Certaines personnes aiment les mots croisés, d’autres sont de sérieux ninjas du sudoku, mais [Andrea Favero] aime rester vif, en apprenant à coder et en résolvant des problèmes de contrôle, et c’est quelque chose auquel nous pouvons certainement nous identifier. Lors de l’apprentissage d’une nouvelle plate-forme, c’est une très bonne idée d’avoir un projet ou un objectif substantiel à l’esprit, et d’apprendre ce qui est nécessaire sur le chemin. [Andrea] a choisi de construire un solveur autonome de Rubik’s cube, et a eu la gentillesse de documenter exactement comment le faire, et nous en sommes ravis !

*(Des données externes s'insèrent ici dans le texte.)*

(** ** create_heap *)

(** The address of the [heap_t] is not kept: the structure is the record. *)
Definition create_heap (fuel : nat) (start end_addr max supervisor readonly : Z) (k : kernel) : outcome (heap_t * kernel) :=
  h ← kmalloc fuel SIZEOF_heap k;
  let k := h.2 in
  _ ← ASSERT (start mod 0x1000 =? 0) "cpu/kheap.c" 171 "start%0x1000 == 0";
  _ ← ASSERT (end_addr mod 0x1000 =? 0) "cpu/kheap.c" 172 "end_addr%0x1000 == 0";
  let '(m, index) := place_ordered_array (k_mem k) start HEAP_INDEX_SIZE (Some header_t_less_than) in
  let start := u32 (start + 4 * HEAP_INDEX_SIZE) in
  let start := if page_bits_test start then u32 (Z.land start 0xFFFFF000 + 0x1000) else start in
  let hole := start in
  let m := write_header m hole (u32 (end_addr - start)) 1 in
  r ← insert_ordered_array m hole index;
  let '(m, index) := r in
  Ok (mk_heap index start end_addr max supervisor readonly, with_mem m k).

Definition create_ordered_array (fuel : nat) (max_size : Z) (less_than : option lessthan_predicate_t)
    (k : kernel) : outcome (ordered_array_t * kernel) :=
  r ← kmalloc fuel (u32 (max_size * 4)) k;
  let '(addr, k) := r in
  let '(m, a) := place_ordered_array (k_mem k) addr max_size less_than in
  Ok (a, with_mem m k).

Le résultat de la chaîne de traitement openCV

Travailler en python avec OpenCV, [Andrea] utilise la méthodologie par [Oussama Barkouki] pour traiter chaque image de visage et la convertir en un tableau des couleurs des facettes individuelles. Les bases de cela consistent d’abord à convertir l’image en niveaux de gris, puis à utiliser un flou gaussien pour débruiter l’image. Les bords sont identifiés à l’aide de l’algorithme astucieux, dont le résultat est ensuite dilaté et transmis à un détecteur de contour. Les contours sont envoyés dans un filtre astucieux qui identifie les contours carrés, et ceux dont la taille est incorrecte sont filtrés. Il ne vous reste que les contours des facettes colorées réelles. Une fois que vous avez une liste de carrés, ceux-ci peuvent être utilisés pour former des masques d’image, puis sélectionner la couleur moyenne de chaque carré. La couleur est ensuite quantifiée et stockée en tant que couleur étiquetée à partir du schéma de couleurs standard du cube Western Rubik. Enfin, une fois toutes les images de visage capturées et les couleurs des facettes identifiées, les données sont transmises à un algorithme de résolution de Rubik’s cube développé par [Hegbert Kociemba,] un guide pour lequel est disponible sur le site de résolution de vitesse. Le résultat de l’étape de résolution est une séquence de mouvements de désembrouillage, dans la notation de mouvement développée par [David Singmaster]. Des trucs fascinants, si vous nous demandez!

Approche matérielle modulaire – pas de PCB personnalisés

Tout ce qui précède peut être prototypé sur un PC, mais [Andrea] voulait en savoir plus sur Raspberry Pis. Une partie du plaisir consistait à installer et à configurer un Pi4, avec toutes les dépendances nécessaires. Le matériel a été construit à partir de contreplaqué et d’une charge d’impression 3D. (Tous les STL sont disponibles dans le premier lien) Suivre le guide de construction (incroyablement détaillé) devrait être assez simple. Un modèle Pi4/2Gb avec PiCamera a été jugé suffisant (bonne chance pour en trouver un ! Peut-être essayer rpilocator ?) avec un moteur pas à pas pour la rotation du cube et une paire de servos, un pour faire fonctionner le couvercle/support de caméra, et un second pour donner un coup le cube autour d’un deuxième axe. La beauté de cette approche simple et élégante est qu’elle peut gérer un cube standard non modifié (ok, un peu sablé) – contrairement à certaines des constructions folles de résolution de vitesse que nous avons vues – ce n’est pas le solutionneur de cube le plus rapide que nous ‘ ai vu, mais c’est l’un des plus cool.

Vous voulez voir un cube se résoudre tout seul ? (en quelque sorte) voilà. Et terminons sur un sujet d’actualité, avec un hack de cube inspiré du coronavirus, juste parce qu’ils le pouvaient.